Tutto è stato ampiamente documentato, con verbali e foto. Mentre si trovava a Belém, in stato sonnambulo, ha visitato la famiglia e i parenti a Parintins, rivelando fatti inquietanti vissuti lì, tutti confermati in successive missive dagli stessi visitati. Le materializzazioni, va notato, erano di più di uno Spirito, allo stesso tempo. Una volta, con un fastidioso ascesso in bocca, la medium stessa è stata operata, in trance, dallo spirito materializzato di un medico. In una delle sedute, il 27 ottobre 1922, si materializza lo spirito di Maria Alva, che porta una sciarpa che, sotto gli occhi di tutti, si trasforma in un cesto di vimini e poi in un vassoio pieno di fiori.
Otro fenómeno extraordinario fue el registrado como el de las flores secas. El 25 de enero de 1920, el coronel Simplício Costa había entregado al espíritu materializado João algunas flores, que le fueron devueltas secas por el mismo espíritu en otra sesión, catorce meses después. João, cabe decir, era el espíritu orientador de la producción mediúmnica de Anna Prado. Se trataba de su tío materno, Felismino Olympio de Carvalho Rebello. Consciente de la interesante fenomenología producida por la médium Francisca Jatahy, la psicografía cutánea, Anna Prado pidió al espíritu João que intentara una experiencia idéntica.

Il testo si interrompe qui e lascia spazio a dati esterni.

(* ===== verification/BgpFsmProofs.v ===== *)
(** * The BGP state machine: transitions, invariant, timers *)

From S2P Require Import Prelude BgpWire BgpOpen BgpOpenProofs BgpAttr BgpAttrProofs BgpUpdate BgpUpdateProofs BgpSplit BgpSplitProofs BgpFsm.

(** ** The transition table *)

(** Connect, or Active while BFD reports the neighbour down. *)
Definition dial (conf : NeighborConf) : BaseState := if c_BfdDown conf then ActiveState else ConnectState.

Definition next_state (conf : NeighborConf) (openOk : bool) (st : BaseState) (event : BGPFSMEvent) : BaseState :=
  match st with
  | IdleState passive =>
      match event with
      | BGPEventManualStart | BGPEventAutoStart => dial conf
      | BGPEventManualStartPassTcpEst | BGPEventAutoStartPassTcpEst => ActiveState
      | BGPEventAutoStartDampPeerOscl => IdleState false
      | BGPEventAutoStartDampPeerOsclPassTcpEst => IdleState true
      | BGPEventIdleHoldTimerExp => if passive then ActiveState else dial conf
      | _ => st
      end
  | ConnectState | ActiveState =>
      match event with
      | BGPEventConnRetryTimerExp => match st with ActiveState => dial conf | _ => ConnectState end
      | BGPEventTcpCrAcked | BGPEventTcpConnConfirmed => OpenSentState
      | EventNone | BGPEventManualStart | BGPEventAutoStart | BGPEventManualStartPassTcpEst | BGPEventAutoStartPassTcpEst
      | BGPEventAutoStartDampPeerOscl | BGPEventAutoStartDampPeerOsclPassTcpEst | BGPEventDelayOpenTimerExp
      | BGPEventTcpConnValid | BGPEventTcpCrInvalid | BGPEventBGPOpenDelayOpenTimer => st
      | _ => IdleState false
      end
  | OpenSentState =>
      match event with
      | BGPEventBGPOpen => if openOk then OpenConfirmState else st
      | BGPEventTcpConnFails => ActiveState
      | EventNone | BGPEventManualStart | BGPEventAutoStart | BGPEventManualStartPassTcpEst | BGPEventAutoStartPassTcpEst
      | BGPEventAutoStartDampPeerOscl | BGPEventAutoStartDampPeerOsclPassTcpEst
      | BGPEventTcpConnValid | BGPEventTcpCrInvalid | BGPEventTcpCrAcked | BGPEventTcpConnConfirmed => st
      | _ => IdleState false
      end
  | OpenConfirmState =>
      match event with
      | BGPEventKeepAliveMsg => EstablishedState
      | EventNone | BGPEventManualStart | BGPEventAutoStart | BGPEventManualStartPassTcpEst | BGPEventAutoStartPassTcpEst
      | BGPEventAutoStartDampPeerOscl | BGPEventAutoStartDampPeerOsclPassTcpEst
      | BGPEventTcpConnValid | BGPEventTcpCrInvalid | BGPEventTcpCrAcked | BGPEventTcpConnConfirmed
      | BGPEventBGPOpen | BGPEventKeepAliveTimerExp => st
      | _ => IdleState false
      end
  | EstablishedState =>
      match event with
      | EventNone | BGPEventManualStart | BGPEventAutoStart | BGPEventManualStartPassTcpEst | BGPEventAutoStartPassTcpEst
      | BGPEventAutoStartDampPeerOscl | BGPEventAutoStartDampPeerOsclPassTcpEst
      | BGPEventTcpConnValid | BGPEventTcpCrInvalid | BGPEventTcpCrAcked | BGPEventTcpConnConfirmed
      | BGPEventBGPOpen | BGPEventKeepAliveTimerExp | BGPEventKeepAliveMsg | BGPEventUpdateMsg => st
      | _ => IdleState false
      end
  end.

Definition notification (code sub : Z) (data : list Z) : list BGPMessage := [NewBGPNotificationMessage code sub data].

Definition error_notification (data : event_data) : list BGPMessage :=
  match data with ErrData e => notification (TypeCode e) (SubTypeCode e) (Data e) | _ => [] end.

(** The messages that a transition writes. *)
Definition sent (conf : NeighborConf) (openOk : bool) (holdTime : Z) (st : BaseState) (event : BGPFSMEvent) (data : event_data)
  : list BGPMessage :=
  match st with
  | IdleState _ => []
  | ConnectState | ActiveState =>
      match event with
      | BGPEventTcpCrAcked | BGPEventTcpConnConfirmed => [open_message conf holdTime]
      | _ => []
      end
  | OpenSentState =>
      match event with
      | BGPEventBGPOpen => if openOk then [NewBGPKeepAliveMessage] else []
      | BGPEventManualStop | BGPEventAutoStop | BGPEventOpenCollisionDump => notification BGPCease 0 []
      | BGPEventHoldTimerExp => notification BGPHoldTimerExpired 0 []
      | BGPEventHeaderErr | BGPEventOpenMsgErr => error_notification data
      | BGPEventConnRetryTimerExp | BGPEventKeepAliveTimerExp | BGPEventDelayOpenTimerExp | BGPEventIdleHoldTimerExp
      | BGPEventBGPOpenDelayOpenTimer | BGPEventNotifMsg | BGPEventKeepAliveMsg | BGPEventUpdateMsg
      | BGPEventUpdateMsgErr => notification BGPFSMError 0 []
      | _ => []
      end
  | OpenConfirmState =>
      match event with
      | BGPEventKeepAliveTimerExp => [NewBGPKeepAliveMessage]
      | BGPEventHoldTimerExp => notification BGPHoldTimerExpired 0 []
      | BGPEventHeaderErr | BGPEventOpenMsgErr => error_notification data
      | BGPEventManualStop | BGPEventAutoStop | BGPEventOpenCollisionDump | BGPEventConnRetryTimerExp
      | BGPEventDelayOpenTimerExp | BGPEventIdleHoldTimerExp | BGPEventBGPOpenDelayOpenTimer | BGPEventUpdateMsg
      | BGPEventUpdateMsgErr => notification BGPCease 0 []
      | _ => []
      end
  | EstablishedState =>
      match event with
      | BGPEventKeepAliveTimerExp => [NewBGPKeepAliveMessage]
      | BGPEventManualStop | BGPEventAutoStop | BGPEventOpenCollisionDump => notification BGPCease 0 []
      | BGPEventHoldTimerExp => notification BGPHoldTimerExpired 0 []
      | BGPEventUpdateMsgErr => error_notification data
      | BGPEventConnRetryTimerExp | BGPEventDelayOpenTimerExp | BGPEventIdleHoldTimerExp
      | BGPEventOpenMsgErr | BGPEventBGPOpenDelayOpenTimer | BGPEventHeaderErr => notification BGPFSMError 0 []
      | _ => []
      end
  end.

Definition messages (out : list action) : list BGPMessage :=
  omap (fun a => match a with Write m _ => Some m | _ => None end) out.

(** ** Views

    What the proofs follow of a machine: an operation is described by the view
    it leaves. *)

Record view := mkView {
  v_st : BaseState;
  v_conn : bool;
  v_hold : option Z;
  v_keep : option Z;
  v_restart : bool;
  v_holdTime : Z;
  v_keepTime : Z;
  v_passive : bool;
  v_damp : bool;
  v_close : bool;
  v_msgs : list BGPMessage
}.

#[export] Instance view_settable : Settable view :=
  fun v => mkView (v_st v) (v_conn v) (v_hold v) (v_keep v) (v_restart v) (v_holdTime v) (v_keepTime v) (v_passive v)
             (v_damp v) (v_close v) (v_msgs v).

Definition view_of (s : FSM) : view :=
  mkView (f_State s) (match f_peerConn s with Some _ => true | None => false end) (f_holdTimer s) (f_keepAliveTimer s)
    (match f_restartTimer s with Some _ => true | None => false end) (f_holdTime s) (f_keepAliveTime s) (f_passiveTcpEst s) (f_dampPeerOscl s) (f_close s) (messages (f_out s)).

Definition steps (o : op) (s : FSM) (v : view) : Prop := exists s', o s = Ok s' /\ view_of s' = v.

Lemma steps_nil s v : view_of s = v -> steps (run []) s v.
Proof. intros <-. by exists s. Qed.

Lemma steps_cons o ops s v w :
  steps o s v -> (forall s1, view_of s1 = v -> steps (run ops) s1 w) -> steps (run (o :: ops)) s w.
Proof. intros (s1 & E & Hv) Hk. destruct (Hk s1 Hv) as (s2 & E2 & Hw). exists s2. cbn [run]. by rewrite E. Qed.

Lemma steps_run o ops s v w :
  steps o s v -> (forall s1, view_of s1 = v -> steps (run ops) s1 w) ->
  exists s', (let! s1 := o s in run ops s1) = Ok s' /\ view_of s' = w.
Proof. intros H1 H2. by apply (steps_cons o ops s v w). Qed.

Lemma messages_act out a :
  messages (out ++ [a]) = messages out ++ match a with Write m _ => [m] | _ => [] end.
Proof. unfold messages. rewrite omap_app. by destruct a. Qed.

(** Operations that leave the view as it is. *)
Lemma StopConnectRetryTimer_steps s v : view_of s = v -> steps StopConnectRetryTimer s v.
Proof. intros <-. by eexists. Qed.
Lemma StartConnectRetryTimer_steps s v : view_of s = v -> steps StartConnectRetryTimer s v.
Proof. intros <-. by eexists. Qed.
Lemma SetConnectRetryCounter_steps n s v : view_of s = v -> steps (SetConnectRetryCounter n) s v.
Proof. intros <-. by eexists. Qed.
Lemma IncrConnectRetryCounter_steps s v : view_of s = v -> steps IncrConnectRetryCounter s v.
Proof. intros <-. by eexists. Qed.
Lemma SetIdleHoldTime_steps n s v : view_of s = v -> steps (SetIdleHoldTime n) s v.
Proof. intros <-. by eexists. Qed.
Lemma StopIdleHoldTimer_steps s v : view_of s = v -> steps StopIdleHoldTimer s v.
Proof. intros <-. by eexists. Qed.
Lemma StartIdleHoldTimer_steps s v : view_of s = v -> steps StartIdleHoldTimer s v.
Proof. intros <-. by eexists. Qed.

Lemma act_steps a s v : match a with Write _ _ => False | _ => True end -> view_of s = v -> steps (act a) s v.
Proof.
  intros Ha <-. eexists. split; [reflexivity|]. unfold view_of. simpl_get. rewrite messages_act.
  destruct a; try done; by rewrite app_nil_r.
Qed.

Lemma StopConnToPeer_steps s v : view_of s = v -> steps StopConnToPeer s v.
Proof.
  intros Hs. unfold steps, StopConnToPeer. destruct (f_outTCPConn s); [|by exists s]. by apply act_steps.
Qed.
Lemma InitiateConnToPeer_steps conf s v : view_of s = v -> steps (InitiateConnToPeer conf) s v.
Proof.
  intros Hs. unfold steps, InitiateConnToPeer. destruct (c_UnknownAddress conf), (f_outTCPConn s); try (by exists s). by apply act_steps.
Qed.
Lemma HandleAnotherConnection_steps c s v : view_of s = v -> steps (HandleAnotherConnection c) s v.
Proof. intros Hs. by apply act_steps. Qed.

(** Operations on the timers and the connection. *)
Lemma StopHoldTimer_steps s v : view_of s = v -> steps StopHoldTimer s (v <| v_hold := None |>).
Proof. intros <-. by eexists. Qed.
Lemma StartHoldTimer_steps s v :
  view_of s = v -> steps StartHoldTimer s (v <| v_hold := if v_holdTime v =? 0 then None else Some (v_holdTime v) |>).
Proof. intros <-. by eexists. Qed.
Lemma StopKeepAliveTimer_steps s v : view_of s = v -> steps StopKeepAliveTimer s (v <| v_keep := None |>).
Proof. intros <-. by eexists. Qed.
Lemma StartKeepAliveTimer_steps s v :
  view_of s = v -> steps StartKeepAliveTimer s (v <| v_keep := if v_keepTime v =? 0 then None else Some (v_keepTime v) |>).
Proof. intros <-. by eexists. Qed.

(** The times that [SetHoldTime] leaves. *)
Definition set_times (h k : Z) (v : view) : view :=
  if (0 <? h) && (h <? 3) then v else v <| v_holdTime := h |> <| v_keepTime := k |>.

Lemma SetHoldTime_steps h k s v : view_of s = v -> steps (SetHoldTime h k) s (set_times h k v).
Proof. intros <-. unfold steps, SetHoldTime, set_times. destruct (_ && _); by eexists. Qed.

Lemma set_times_other h k v :
  v_st (set_times h k v) = v_st v /\ v_conn (set_times h k v) = v_conn v /\ v_hold (set_times h k v) = v_hold v /\
  v_keep (set_times h k v) = v_keep v /\ v_restart (set_times h k v) = v_restart v /\
  v_passive (set_times h k v) = v_passive v /\ v_damp (set_times h k v) = v_damp v /\
  v_close (set_times h k v) = v_close v /\ v_msgs (set_times h k v) = v_msgs v.
Proof. unfold set_times. by destruct (_ && _). Qed.

Lemma SetPeerConn_steps c s v : view_of s = v -> steps (SetPeerConn c) s (v <| v_conn := true |>).
Proof.
  intros <-. unfold steps, SetPeerConn. destruct (f_peerConn s) eqn:E.
  - exists s. split; [done|]. unfold view_of. simpl_get. by rewrite E.
  - eexists. split; [reflexivity|]. unfold view_of. simpl_get. by rewrite messages_act, app_nil_r.
Qed.

Lemma ClearPeerConn_steps s v :
  view_of s = v -> steps ClearPeerConn s (if v_conn v then v <| v_conn := false |> <| v_hold := None |> <| v_keep := None |> else v).
Proof.
  intros <-. unfold steps, ClearPeerConn. destruct (f_peerConn s) eqn:E.
  - eexists. split; [reflexivity|]. unfold view_of. simpl_get. rewrite E. simpl_get. by rewrite messages_act, app_nil_r.
  - exists s. split; [done|]. unfold view_of. simpl_get. by rewrite E.
Qed.

Lemma write_steps m s v :
  (exists pkt, BGPMessage_Encode m = Ok pkt) -> view_of s = v -> v_conn v = true -> steps (write m) s (v <| v_msgs := v_msgs v ++ [m] |>).
Proof.
  intros [pkt E] <- Hc. unfold steps, write. rewrite E. cbn [exec_bind]. cbn [view_of v_conn] in Hc.
  destruct (f_peerConn s) eqn:Ep; [|done]. eexists. split; [reflexivity|]. unfold view_of. simpl_get. by rewrite Ep, messages_act.
Qed.

(** ** Changing state *)

Definition leave_view (conf : NeighborConf) (v : view) : view :=
  match v_st v with
  | OpenConfirmState | EstablishedState => set_times (c_HoldTime conf) (c_KeepaliveTime conf) v
  | _ => v
  end.

Definition enter_view (v : view) : view :=
  match v_st v with
  | IdleState _ => v <| v_keep := None |> <| v_hold := None |> <| v_restart := true |>
  | _ => v
  end.

Definition settled (conf : NeighborConf) (st : BaseState) : BaseState :=
  match st with ConnectState => dial conf | _ => st end.

Definition changed (conf : NeighborConf) (st : BaseState) (v : view) : view :=
  enter_view (leave_view conf v <| v_st := settled conf st |>).

Lemma leave_steps conf s v : view_of s = v -> steps (leave conf) s (leave_view conf v).
Proof.
  intros Hs. unfold steps, leave, leave_view. assert (E : f_State s = v_st v) by (by rewrite <- Hs). rewrite E.
  destruct (v_st v); try (by exists s); [by apply StopIdleHoldTimer_steps | by apply SetHoldTime_steps | by apply SetHoldTime_steps].
Qed.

Lui non si fece pregare. Scrisse sulle braccia della medium: Deus e João (Dio e João), fatto che fu pubblicato sulla rivista Reformador, della Federazione Spiritista Brasiliana - FEB, il 1° novembre 1921. Inoltre, in una seduta di trenta minuti, provocò la germinazione di semi di eucalipto provenienti da Rio de Janeiro. Durante lo svolgimento del suo compito medianico, Anna Prado ha offerto numerose prove della veridicità dei fenomeni:
Annita (una ragazzina di tredici anni), ogni volta che si materializzava, era solita produrre bellissimi fiori in paraffina; João, materializzatosi, realizzò diversi calchi dei suoi piedi e delle sue mani in paraffina, compreso un calco della sua mano con le dita chiuse; Rachel Figner, le cui materializzazioni raggiunsero un altissimo livello di perfezione, realizzò notevoli lavori in paraffina. Anna Prado, dopo cinque anni di intensa produzione medianica, tornò trionfante alla vita spirituale. Subì un incidente nella sua casa con una stufa ad alcool. Il decesso, registrato il 23 aprile 1923, fu causato da un collasso consecutivo a un'estesa ustione del corpo, con particolare risalto delle parti addominali.

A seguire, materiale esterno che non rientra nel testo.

(* ===== verification/BgpManager.v ===== *)
(** * The manager of a neighbour's state machines

    [l3/bgp/fsm/fsm_manager.go]: a neighbour has one machine, and two while two
    connections collide.  The manager knows which of them is established, opens
    and closes them and decides a collision.  What is sent to a machine, to the
    server and to the neighbour's configuration is kept as actions.  The mutex
    is a flag, and locking it twice never returns.

    The channels are the ones of [NewFSM] and of [NewBGPServer], with their
    capacities: the manager waits at a full one, and at one without buffer until
    the machine is back at its [select].  A machine that waits for the manager's
    mutex does not come back while the mutex is held, so that such a wait is
    [Hang]; the server, which takes from [fsmConnCh], is not waited for either.
    [mgr_step] is a turn of the loop of [Init], or a call by a machine or by the
    peer; in between, the machines and the server move on by themselves. *)

From S2P Require Import Prelude BgpWire BgpOpen BgpAttr BgpUpdate BgpSplit BgpFsm.

Definition ConnDirInvalid : Z := 2.

Inductive mgr_action :=
| ToFSM (id : Z) (i : input)
| PeerFSMConn (established : bool)
| FSMStateChange (st : Z)
| SetPeerAttrs (bgpId : list Z) (asSize holdTime keepaliveTime : Z)
| CloseConn.

(** ** The channels of a machine *)

Inductive fsm_chan : Set := outConnCh | inConnCh | closeCh | passiveTcpEstCh | pktTxCh | eventRxCh | bfdStatusCh.

Definition capacity (c : fsm_chan) : nat :=
  match c with
  | outConnCh => 3
  | closeCh | passiveTcpEstCh => 2
  | eventRxCh | bfdStatusCh => 5
  | inConnCh | pktTxCh => 0
  end.

(** What waits in them, and whether the machine gets back to its [select]
    without the manager's mutex. *)
Record Mailbox := mkMailbox { mb_count : fsm_chan -> nat; mb_select : bool }.

Definition new_mailbox : Mailbox := mkMailbox (fun _ => 0%nat) true.

#[export] Instance fsm_chan_eq_dec : EqDecision fsm_chan.
Proof. solve_decision. Defined.

Definition fsmConnCh_capacity : nat := 50.

Record FSMManager := mkManager {
  m_fsms : gmap Z FSM;
  m_mail : gmap Z Mailbox;
  m_acceptConn : bool;
  m_activeFSM : Z;
  m_locked : bool;
  m_connCh : nat;          (* the messages that wait in [fsmConnCh] *)
  m_out : list mgr_action
}.
#[export] Instance FSMManager_settable : Settable FSMManager :=
  fun m => mkManager (m_fsms m) (m_mail m) (m_acceptConn m) (m_activeFSM m) (m_locked m) (m_connCh m) (m_out m).

Definition mgr_act (a : mgr_action) (m : FSMManager) : FSMManager := m <| m_out := m_out m ++ [a] |>.

Definition mailbox (id : Z) (m : FSMManager) : Mailbox := default new_mailbox (m_mail m !! id).

(** [fsm.c <- i] *)
Definition can_take (c : fsm_chan) (mb : Mailbox) : bool := mb_select mb || (mb_count mb c <? capacity c)%nat.

Definition put_in (c : fsm_chan) (mb : Mailbox) : Mailbox :=
  mkMailbox (fun c' => if decide (c' = c) then Nat.min (S (mb_count mb c)) (capacity c) else mb_count mb c') (mb_select mb).

Definition send_fsm (c : fsm_chan) (id : Z) (i : input) (m : FSMManager) : exec FSMManager :=
  if can_take c (mailbox id m)
  then Ok (mgr_act (ToFSM id i) (m <| m_mail ::= <[id := put_in c (mailbox id m)]> |>))
  else Hang.

(** [mgr.fsmConnCh <- PeerFSMConn{...}] *)
Definition send_conn (established : bool) (m : FSMManager) : exec FSMManager :=
  if (m_connCh m <? fsmConnCh_capacity)%nat
  then Ok (mgr_act (PeerFSMConn established) (m <| m_connCh ::= S |>))
  else Hang.

(** [Lock] and the deferred [Unlock]. *)
Definition with_lock {A} (k : FSMManager -> exec (A * FSMManager)) (m : FSMManager) : exec (A * FSMManager) :=
  if m_locked m then Hang
  else let! (a, m) := k (m <| m_locked := true |>) in Ok (a, m <| m_locked := false |>).

Definition locked_update (k : FSMManager -> exec FSMManager) (m : FSMManager) : exec FSMManager :=
  let! (_, m) := with_lock (fun m => let! m := k m in Ok (tt, m)) m in Ok m.

Definition mgr_AcceptPeerConn (m : FSMManager) : FSMManager := m <| m_acceptConn := true |>.
Definition mgr_RejectPeerConn (m : FSMManager) : FSMManager := m <| m_acceptConn := false |>.

Definition fsmEstablished (id : Z) (m : FSMManager) : exec FSMManager :=
  match m_fsms m !! id with
  | Some _ => send_conn true (m <| m_activeFSM := id |>)
  | None => Ok m
  end.

Definition fsmBroken (id : Z) (m : FSMManager) : exec FSMManager :=
  if m_activeFSM m =? id then send_conn false (m <| m_activeFSM := ConnDirInvalid |>) else Ok m.

Definition fsmStateChange (id st : Z) (m : FSMManager) : exec FSMManager :=
  locked_update (fun m =>
    Ok (if (m_activeFSM m =? id) || (m_activeFSM m =? ConnDirInvalid) then mgr_act (FSMStateChange st) m else m)) m.

Definition fsmClose (id : Z) (m : FSMManager) : exec FSMManager :=
  match m_fsms m !! id with
  | Some _ =>
      let! m := send_fsm closeCh id Close m in
      let! m := fsmBroken id m in
      Ok (m <| m_fsms ::= delete id |>)
  | None => Ok m
  end.

Definition fsmTcpConnFailed (id : Z) (m : FSMManager) : exec FSMManager :=
  locked_update (fun m =>
    if negb (size (m_fsms m) =? 1)%nat && negb (m_activeFSM m =? id) then fsmClose id m else Ok m) m.

(** The identifiers of the machines, in the order of the loops. *)
Definition fsm_ids (m : FSMManager) : list Z := map fst (map_to_list (m_fsms m)).

Definition handleBfdStatusChange (status : bool) (m : FSMManager) : exec FSMManager :=
  locked_update (fun m => for_each (fun id => send_fsm bfdStatusCh id (BfdStatus status)) (fsm_ids m) m) m.

(** The mutex is held while the message is handed over. *)
Definition SendUpdateMsg (room : nat) (msg : BGPUpdate) (writes : list bool) (m : FSMManager) : exec FSMManager :=
  locked_update (fun m =>
    if m_activeFSM m =? ConnDirInvalid then Ok m
    else match m_fsms m !! m_activeFSM m with
         | Some _ => send_fsm pktTxCh (m_activeFSM m) (PktTx room msg writes) m
         | None => Panic
         end) m.

(** The mutex is held when [fsmStateChange] asks for it again. *)
Definition Cleanup (m : FSMManager) : exec FSMManager :=
  locked_update (fun m =>
    for_each (fun id m =>
      let! m := send_fsm closeCh id Close m in
      let! m := fsmBroken id m in
      let! m := fsmStateChange id 1 m in
      Ok (m <| m_fsms ::= delete id |>)) (fsm_ids m) m) m.

Definition StopFSM (m : FSMManager) : exec FSMManager :=
  locked_update (fun m =>
    for_each (fun id m =>
      let! m := send_fsm eventRxCh id (EventRx BGPEventTcpConnFails false) m in
      fsmBroken id m) (fsm_ids m) m) m.

(** The commands that [Init] passes on. *)
Definition send_command (event : BGPFSMEvent) (maxPrefix : bool) (m : FSMManager) : exec FSMManager :=
  match event with
  | BGPEventManualStart | BGPEventManualStop | BGPEventAutoStop | BGPEventManualStartPassTcpEst =>
      for_each (fun id => send_fsm eventRxCh id (EventRx event maxPrefix)) (fsm_ids m) m
  | _ => Ok m
  end.

Definition getNewId (id : Z) : Z := u8 (id + 1) mod 2.

(** A machine for a second connection starts in the state that waits for it. *)
Definition createFSMForNewConnection (conf : NeighborConf) (id : Z) (connDir : ConnDir) (m : FSMManager)
  : exec (bool * FSMManager) :=
  with_lock (fun m =>
    match m_fsms m !! id with
    | Some _ => Ok (false, m)
    | None =>
        let st := match connDir with ConnDirOut => ConnectState | ConnDirIn => ActiveState end in
        Ok (true, m <| m_fsms ::= <[id := NewFSM conf <| f_State := st |>]> |> <| m_mail ::= <[id := new_mailbox]> |>)
    end) m.

(** The new machine is started and handed the connection. *)
Definition handleAnotherConnection (conf : NeighborConf) (id : Z) (connDir : ConnDir) (draw1 draw2 : Z) (m : FSMManager)
  : exec FSMManager :=
  let! (created, m) := createFSMForNewConnection conf id connDir m in
  if (created : bool) then
    let! m := send_fsm passiveTcpEstCh id (PassiveTcpEst true) m in
    match connDir with
    | ConnDirOut => send_fsm outConnCh id (OutConn draw1 draw2) m
    | ConnDirIn => send_fsm inConnCh id (InConn draw1 draw2) m
    end
  else Ok m.

Definition has_dir (dir : ConnDir) (s : FSM) : bool :=
  match f_peerConn s with Some c => bool_decide (pc_dir c = dir) | None => false end.

Definition getFSMIdByDir (connDir : ConnDir) (m : FSMManager) : Z :=
  match List.find (fun e => has_dir connDir (snd e)) (map_to_list (m_fsms m)) with
  | Some (id, _) => id
  | None => ConnDirInvalid
  end.

(** The two shifts in the middle are shifts of an octet. *)
Definition ConvertIPBytesToUint (bytes : list Z) : exec Z :=
  let! b0 := index bytes 0 in
  let! b1 := index bytes 1 in
  let! b2 := index bytes 2 in
  let! b3 := index bytes 3 in
  Ok (Z.lor (Z.lor (Z.lor (Z.shiftl b0 24) (u8 (Z.shiftl b1 16))) (u8 (Z.shiftl b2 8))) b3).

Definition bgp_id (ip : list Z) : exec Z := match To4 ip with Some b => ConvertIPBytesToUint b | None => Panic end.

(** The loop over the other machines: the direction of the connection that is
    closed, if one is. *)
Definition close_other (id : Z) (connDir : ConnDir) (localBGPId bgpIdInt : Z) (fsmId : Z) (st : option ConnDir * FSMManager)
  : exec (option ConnDir * FSMManager) :=
  let '(closeConnDir, m) := st in
  match m_fsms m !! fsmId with
  | Some s =>
      if negb (fsmId =? id) && (4 <=? state (f_State s)) then
        let dir := if state (f_State s) =? 6 then connDir
                   else if bgpIdInt <? localBGPId then ConnDirIn else ConnDirOut in
        let! m := fsmClose (getFSMIdByDir dir m) m in
        Ok (Some dir, m)
      else Ok st
  | None => Ok st
  end.

(** A variable of the same name inside the loop hides [closeFSMId], so that
    the attributes are set whenever the machine is still there. *)
Definition receivedBGPOpenMessage (conf : NeighborConf) (id : Z) (connDir : ConnDir) (openMsg : BGPOpen) (m : FSMManager)
  : exec (bool * FSMManager) :=
  with_lock (fun m =>
    let! localBGPId := bgp_id (c_RouterId conf) in
    let! bgpIdInt := bgp_id (BGPId openMsg) in
    let! (closeConnDir, m) :=
      for_each (close_other id connDir localBGPId bgpIdInt) (fsm_ids m) (None, m) in
    let m := match m_fsms m !! id with
             | Some s => mgr_act (SetPeerAttrs (BGPId openMsg) (GetASSize openMsg) (f_holdTime s) (f_keepAliveTime s)) m
             | None => m
             end in
    Ok (negb (bool_decide (closeConnDir = Some connDir)), m)) m.

(** ** The loop of [Init] *)

(** A connection that the peer opened goes to the first machine, unless one is
    not wanted or there is one already. *)
Definition accept_connection (draw1 draw2 : Z) (m : FSMManager) : exec FSMManager :=
  if negb (m_acceptConn m) then Ok (mgr_act CloseConn m)
  else if existsb (fun e => has_dir ConnDirIn (snd e)) (map_to_list (m_fsms m)) then Ok (mgr_act CloseConn m)
  else match fsm_ids m with
       | id :: _ => send_fsm inConnCh id (InConn draw1 draw2) m
       | [] => Ok m
       end.

Inductive mgr_input :=
| AcceptCh (draw1 draw2 : Z)
| TcpConnFailCh (id : Z)
| NewConnCh (id : Z) (connDir : ConnDir) (draw1 draw2 : Z)
| StopFSMCh
| CloseCh
| CommandCh (event : BGPFSMEvent) (maxPrefix : bool)
| BfdStatusCh (status : bool)
| CallAccept (accept : bool)
| CallEstablished (id : Z)
| CallBroken (id : Z)
| CallStateChange (id st : Z)
| CallReceivedOpen (id : Z) (connDir : ConnDir) (openMsg : BGPOpen)
| CallSendUpdate (room : nat) (msg : BGPUpdate) (writes : list bool)
| MachineMoved (id : Z) (s : FSM) (mb : Mailbox)
| ServerMoved (pending : nat).

(** [MachineMoved] is a machine that went on by itself, taking from its
    channels; [ServerMoved] is the server, and the other managers, at
    [fsmConnCh]. *)
Definition mgr_step (conf : NeighborConf) (i : mgr_input) (m : FSMManager) : exec FSMManager :=
  match i with
  | AcceptCh d1 d2 => accept_connection d1 d2 m
  | TcpConnFailCh id => fsmTcpConnFailed id m
  | NewConnCh id connDir d1 d2 => handleAnotherConnection conf (getNewId id) connDir d1 d2 m
  | StopFSMCh => StopFSM m
  | CloseCh => Cleanup m
  | CommandCh event maxPrefix => send_command event maxPrefix m
  | BfdStatusCh status => handleBfdStatusChange status m
  | CallAccept accept => Ok (if accept then mgr_AcceptPeerConn m else mgr_RejectPeerConn m)
  | CallEstablished id => fsmEstablished id m
  | CallBroken id => fsmBroken id m
  | CallStateChange id st => fsmStateChange id st m
  | CallReceivedOpen id connDir openMsg =>
      let! (_, m) := receivedBGPOpenMessage conf id connDir openMsg m in Ok m
  | CallSendUpdate room msg writes => SendUpdateMsg room msg writes m
  | MachineMoved id s mb => Ok (m <| m_fsms ::= alter (fun _ => s) id |> <| m_mail ::= <[id := mb]> |>)
  | ServerMoved n => Ok (m <| m_connCh := n |>)
  end.

(** [NewFSMManager], and [Init] up to the loop. *)
Definition NewFSMManager : FSMManager := mkManager ∅ ∅ false ConnDirInvalid false 0 [].

Definition mgr_Init (conf : NeighborConf) : exec FSMManager :=
  send_fsm passiveTcpEstCh 0 (PassiveTcpEst true)
    (NewFSMManager <| m_fsms ::= <[0 := NewFSM conf]> |> <| m_mail ::= <[0 := new_mailbox]> |>).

Oggetti materializzati in gesso che sono stati catturati in stampi di cera paraffinica: una mano, un fiore e fazzoletti dei modelli che, secondo quanto si dice, sono stati annodati da João.
La sua morte fu ampiamente riportata dai giornali spiritisti brasiliani e dalla Revue Spirite. Aveva solo trentanove anni. Francisco Cândido Xavier la citò nel programma Pinga-Fogo, della TV Tupi/SP, il 28 luglio 1971, come responsabile dei fenomeni di materializzazione più autentici. E, più di tre decenni dopo la sua morte, è tornata attraverso la penna del medium di Minas Gerais (24.2.1955), portando un interessante messaggio intitolato Osservazione opportuna, pubblicato nel libro Istruzioni psicofoniche (ed. FEB).